START Provided entries

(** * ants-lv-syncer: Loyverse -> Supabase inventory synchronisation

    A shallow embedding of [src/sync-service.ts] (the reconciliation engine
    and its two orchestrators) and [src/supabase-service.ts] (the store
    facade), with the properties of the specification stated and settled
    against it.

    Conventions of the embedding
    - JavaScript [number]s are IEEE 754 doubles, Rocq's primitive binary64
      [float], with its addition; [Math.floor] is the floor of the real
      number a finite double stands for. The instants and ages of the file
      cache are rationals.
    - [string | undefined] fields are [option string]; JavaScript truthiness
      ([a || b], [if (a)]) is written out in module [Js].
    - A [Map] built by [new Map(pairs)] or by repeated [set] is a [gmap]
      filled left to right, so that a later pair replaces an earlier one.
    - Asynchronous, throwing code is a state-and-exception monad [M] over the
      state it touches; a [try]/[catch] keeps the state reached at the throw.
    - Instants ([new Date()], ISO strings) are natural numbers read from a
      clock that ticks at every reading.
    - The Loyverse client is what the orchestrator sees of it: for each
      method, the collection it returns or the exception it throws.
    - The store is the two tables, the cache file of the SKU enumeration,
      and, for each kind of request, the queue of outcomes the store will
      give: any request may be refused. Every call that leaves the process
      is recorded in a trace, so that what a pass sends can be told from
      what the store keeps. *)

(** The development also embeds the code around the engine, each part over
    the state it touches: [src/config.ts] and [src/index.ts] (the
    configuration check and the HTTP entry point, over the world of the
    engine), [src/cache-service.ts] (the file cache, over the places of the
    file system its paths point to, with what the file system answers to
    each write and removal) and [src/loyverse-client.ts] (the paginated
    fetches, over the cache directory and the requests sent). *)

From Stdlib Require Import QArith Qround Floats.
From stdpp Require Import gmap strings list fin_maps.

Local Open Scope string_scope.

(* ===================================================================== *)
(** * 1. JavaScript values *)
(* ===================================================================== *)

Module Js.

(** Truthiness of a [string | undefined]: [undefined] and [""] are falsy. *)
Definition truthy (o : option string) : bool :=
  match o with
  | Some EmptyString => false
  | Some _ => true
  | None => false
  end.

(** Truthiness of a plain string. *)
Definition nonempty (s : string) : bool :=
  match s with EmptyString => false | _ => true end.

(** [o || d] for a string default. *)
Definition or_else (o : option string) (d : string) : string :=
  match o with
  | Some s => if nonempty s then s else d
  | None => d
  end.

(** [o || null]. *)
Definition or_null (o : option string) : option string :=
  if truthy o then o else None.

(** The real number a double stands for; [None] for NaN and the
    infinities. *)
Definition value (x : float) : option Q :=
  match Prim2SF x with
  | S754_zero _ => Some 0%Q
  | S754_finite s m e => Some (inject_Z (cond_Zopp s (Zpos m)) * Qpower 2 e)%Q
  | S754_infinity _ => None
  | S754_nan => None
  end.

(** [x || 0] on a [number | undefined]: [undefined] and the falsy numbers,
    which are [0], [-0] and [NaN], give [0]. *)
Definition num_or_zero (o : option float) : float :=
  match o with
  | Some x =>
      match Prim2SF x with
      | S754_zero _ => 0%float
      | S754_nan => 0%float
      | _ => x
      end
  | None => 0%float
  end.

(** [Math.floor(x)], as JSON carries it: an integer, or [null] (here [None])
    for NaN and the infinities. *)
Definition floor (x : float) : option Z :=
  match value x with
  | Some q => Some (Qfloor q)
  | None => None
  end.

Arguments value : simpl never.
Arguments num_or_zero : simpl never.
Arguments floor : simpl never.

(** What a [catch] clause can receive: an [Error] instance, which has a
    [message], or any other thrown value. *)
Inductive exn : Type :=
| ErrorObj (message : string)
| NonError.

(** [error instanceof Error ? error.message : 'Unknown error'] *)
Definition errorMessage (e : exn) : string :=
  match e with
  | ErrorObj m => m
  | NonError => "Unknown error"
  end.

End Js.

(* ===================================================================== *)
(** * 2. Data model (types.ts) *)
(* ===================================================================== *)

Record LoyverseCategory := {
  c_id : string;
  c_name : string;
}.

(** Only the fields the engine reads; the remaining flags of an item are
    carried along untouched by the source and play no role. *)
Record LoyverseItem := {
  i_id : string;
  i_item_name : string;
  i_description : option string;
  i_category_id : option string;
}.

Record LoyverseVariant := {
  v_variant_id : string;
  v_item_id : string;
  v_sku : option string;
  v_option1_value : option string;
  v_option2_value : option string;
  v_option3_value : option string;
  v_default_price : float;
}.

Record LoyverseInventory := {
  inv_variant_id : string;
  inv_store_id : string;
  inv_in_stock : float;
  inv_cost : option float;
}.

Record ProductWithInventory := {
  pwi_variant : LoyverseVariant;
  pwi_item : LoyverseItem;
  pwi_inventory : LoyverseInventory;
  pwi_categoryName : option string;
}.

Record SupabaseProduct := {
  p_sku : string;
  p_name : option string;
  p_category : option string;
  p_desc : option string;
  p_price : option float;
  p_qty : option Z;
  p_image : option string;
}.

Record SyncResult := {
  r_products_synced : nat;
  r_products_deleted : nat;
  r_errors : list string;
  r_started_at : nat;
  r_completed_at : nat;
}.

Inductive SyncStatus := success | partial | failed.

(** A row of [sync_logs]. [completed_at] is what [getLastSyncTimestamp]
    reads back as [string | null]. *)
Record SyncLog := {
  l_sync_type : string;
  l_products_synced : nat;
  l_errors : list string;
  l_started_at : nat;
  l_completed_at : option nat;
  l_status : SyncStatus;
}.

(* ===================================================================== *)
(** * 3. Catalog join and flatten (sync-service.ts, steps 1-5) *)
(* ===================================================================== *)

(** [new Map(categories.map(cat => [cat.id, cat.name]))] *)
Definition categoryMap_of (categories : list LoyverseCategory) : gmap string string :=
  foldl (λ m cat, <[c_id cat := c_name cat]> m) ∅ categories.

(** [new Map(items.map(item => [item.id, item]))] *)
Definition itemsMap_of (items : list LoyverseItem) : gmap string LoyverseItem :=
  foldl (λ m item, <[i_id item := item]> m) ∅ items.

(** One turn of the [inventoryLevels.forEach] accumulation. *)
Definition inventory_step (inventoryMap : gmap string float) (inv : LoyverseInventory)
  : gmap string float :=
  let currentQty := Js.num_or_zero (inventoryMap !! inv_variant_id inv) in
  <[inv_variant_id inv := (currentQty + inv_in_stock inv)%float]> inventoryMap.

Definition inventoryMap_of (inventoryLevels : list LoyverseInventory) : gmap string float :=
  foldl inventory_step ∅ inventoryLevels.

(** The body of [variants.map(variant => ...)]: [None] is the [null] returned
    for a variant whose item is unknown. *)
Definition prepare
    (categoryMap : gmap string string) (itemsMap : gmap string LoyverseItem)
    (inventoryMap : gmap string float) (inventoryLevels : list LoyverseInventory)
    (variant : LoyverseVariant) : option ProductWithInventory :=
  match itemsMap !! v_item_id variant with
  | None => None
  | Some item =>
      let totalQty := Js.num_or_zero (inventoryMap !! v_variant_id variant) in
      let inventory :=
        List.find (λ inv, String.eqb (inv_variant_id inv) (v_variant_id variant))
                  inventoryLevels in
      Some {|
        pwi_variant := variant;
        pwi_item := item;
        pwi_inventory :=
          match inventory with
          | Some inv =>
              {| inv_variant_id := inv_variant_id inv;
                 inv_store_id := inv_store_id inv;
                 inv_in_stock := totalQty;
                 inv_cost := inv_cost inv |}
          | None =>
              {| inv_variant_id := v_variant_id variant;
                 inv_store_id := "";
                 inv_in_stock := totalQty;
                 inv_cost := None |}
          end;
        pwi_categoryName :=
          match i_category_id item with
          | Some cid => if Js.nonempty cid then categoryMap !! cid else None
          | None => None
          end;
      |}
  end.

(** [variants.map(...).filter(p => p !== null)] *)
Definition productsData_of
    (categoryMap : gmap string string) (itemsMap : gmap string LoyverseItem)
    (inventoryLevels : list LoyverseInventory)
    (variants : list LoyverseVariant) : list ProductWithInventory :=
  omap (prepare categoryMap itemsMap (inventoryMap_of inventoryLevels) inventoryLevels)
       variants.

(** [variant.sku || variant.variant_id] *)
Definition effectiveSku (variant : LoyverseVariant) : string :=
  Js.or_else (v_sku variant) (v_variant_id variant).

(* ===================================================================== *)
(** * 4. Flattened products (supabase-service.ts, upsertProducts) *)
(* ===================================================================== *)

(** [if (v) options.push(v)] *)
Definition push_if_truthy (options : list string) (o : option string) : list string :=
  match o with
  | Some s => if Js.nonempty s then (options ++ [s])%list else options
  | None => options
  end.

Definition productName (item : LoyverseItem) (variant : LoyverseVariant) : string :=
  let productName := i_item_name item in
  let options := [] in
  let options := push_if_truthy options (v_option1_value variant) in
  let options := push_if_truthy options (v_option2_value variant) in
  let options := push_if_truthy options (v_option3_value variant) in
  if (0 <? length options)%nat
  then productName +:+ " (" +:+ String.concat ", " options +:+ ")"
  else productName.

END Provided entries

__Exercise directions__:
Starting at the first line of the data above, retype each line exactly until you reach the line containing "cache are rationals.", and include that line too.

__Task response__:
(** * ants-lv-syncer: Loyverse -> Supabase inventory synchronisation

    A shallow embedding of [src/sync-service.ts] (the reconciliation engine
    and its two orchestrators) and [src/supabase-service.ts] (the store
    facade), with the properties of the specification stated and settled
    against it.

    Conventions of the embedding
    - JavaScript [number]s are IEEE 754 doubles, Rocq's primitive binary64
      [float], with its addition; [Math.floor] is the floor of the real
      number a finite double stands for. The instants and ages of the file
      cache are rationals.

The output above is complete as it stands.